Eynsham Abbey was in the Diocese of Dorchester. In 1072, the recently appointed Norman Bishop of Dorchester, Remigius, moved his see from Dorchester, a few miles down the Thames from Eynsham, to Lincoln, at the other end of the diocese. In 1091 Remigius annexed Eynsham Abbey, with its revenues, to his new abbey at Stow in Lincolnshire.[2] This may have been the opening move in an attempt to introduce monks into the Lincoln cathedral chapter, but Remigius' successor, Robert Bloet, did not follow through with the scheme, if this was the intention.,[3] and the monks returned to Eynsham. A consequence of the return was that Eynsham Abbey was endowed by the bishop with additional lands in the south.[4]

The abbey flourished in the Middle Ages, although there were probably never more than 25 or 30 monks.[5] A well known abbot was Adam of Eynsham, a writer, who wrote a hagiography of Saint Hugh of Lincoln.[6]

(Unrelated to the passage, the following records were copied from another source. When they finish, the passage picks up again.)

(* ===== verification/Intercepted.v ===== *)
(** * Where an intercepted object ends up in the worktree

    An object no provider takes is written over every manifest that holds it, or into its
    file of the layout ([intercepted_object_placed]); with SOPS on, what is written is
    encrypted, or scoped out by the rules of the repository ([sops_never_cleartext]). *)

From S2P Require Import Prelude GoStr Lfu Api Errors External Sim Refs Render Feature Pipeline Files Walker.
From S2P Require Import Documents WalkerProps Mutator Claims Placement.
From Stdlib Require Import Ascii.

(** ** The default customizer, on a healthy filesystem *)

Lemma plain_dir_name name p : Contains (List.last (Split p "/") "") ".yaml" = false →
  Contains (List.last (Split p "/") "") ".yml" = false →
  getFileDirName name p (name ++ ".yaml") = (p, (name ++ ".yaml")%string).
Proof.
  intros Hy Hm. unfold getFileDirName. rewrite Hy, Hm. cbn [orb].
  assert (Hne : String.eqb (name ++ ".yaml") "" = false) by by destruct name.
  by rewrite Hne, Join_Split.
Qed.

Section Default.
Context {D : Type} `{BillyLaws D}.
Context (params : GitPipelineParams) (root : key).

Abbreviation syncer := (gp_Syncer params).
Abbreviation namespace := (sc_InterceptedNamespace (gp_Syncer params)).
Abbreviation name := (gp_InterceptedName params).

(** The object has a place in the layout: nothing of the worktree is in the way. *)
Record placeable (gvr : GVR) (t : fs) : Prop := {
  pl_root : key_ok root ∧ RootPath (sc_Spec syncer) = Join root "/";
  pl_object : object_ok namespace gvr name;
  pl_name : name_ok (name ++ ".yaml");
  pl_resource : Contains (gvr_Resource gvr) ".yaml" = false ∧ Contains (gvr_Resource gvr) ".yml" = false;
  pl_chars : containsInvalidCharacters (path_of (layout_key root namespace gvr)) = false;
  pl_dirs p : p ∈ prefixes (layout_key root namespace gvr) → files t !! p = None;
  pl_file : layout_file root namespace gvr name ∉ dirs t }.

Context (gvr : GVR).
Abbreviation dir := (layout_key root namespace gvr).
Abbreviation file := (layout_file root namespace gvr name).

(** The resource is the last directory. *)
Lemma layout_last : name_ok (gvr_Version gvr) → name_ok (gvr_Resource gvr) →
  ∃ k, dir = (k ++ [gvr_Resource gvr])%list ∧ k ≠ [].
Proof.
  intros (Hv & _) (Hr & _). unfold layout_key. cbn [List.filter].
  assert (Hnv : nonempty (gvr_Version gvr) = true) by (unfold nonempty; by apply String.eqb_neq in Hv as ->).
  assert (Hnr : nonempty (gvr_Resource gvr) = true) by (unfold nonempty; by apply String.eqb_neq in Hr as ->).
  rewrite Hnv, Hnr. set (ns := if String.eqb _ _ then _ else _). destruct (nonempty (gvr_Group gvr)).
  - exists (root ++ [ns; gvr_Group gvr; gvr_Version gvr])%list. rewrite <- app_assoc. split; [done|]. by destruct root.
  - exists (root ++ [ns; gvr_Version gvr])%list. rewrite <- app_assoc. split; [done|]. by destruct root.
Qed.

Lemma place_ok t : placeable gvr t → key_ok dir ∧ key_ok file.
Proof. intros [[Hroot _] Hobj Hn _ _ _ _]. by apply layout_ok. Qed.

By the 16th century there seem to have been only a few monks left, and in 1538 the abbey was closed in the Dissolution of the Monasteries. Anthony Kitchin was the last abbot. Some of the buildings were wrecked to hinder the return of the monks. The Earl of Derby acquired the abbey buildings, the stones of which were subsequently used to build houses in the village.

References

  1. Blair, John (1994). Anglo Saxon Oxfordshire. Alan Sutton. p. 63. ISBN 0-7509-0147-0.
  2. Burton, Janet (1994). Monastic and Religious Orders in Britain: 1000–1300. Cambridge Medieval Textbooks. Cambridge UK: Cambridge University Press. p. 230. ISBN 0-521-37797-8.
  3. Knowles, David (1976). The Monastic Order in England: A History of its Development from the Times of St. Dunstan to the Fourth Lateran Council, 940–1216 (Second reprint ed.). Cambridge, UK: Cambridge University Press. p. 132. ISBN 0-521-05479-6.
  4. Gordon (1990) pp75ff
  5. Gordon (1990) p.148
  6. Smith, David M.; London, Vera C. M. (2001). The Heads of Religious Houses, England and Wales II. 1216–1377. Cambridge: Cambridge University Press. p. 43. ISBN 0-521-80271-7.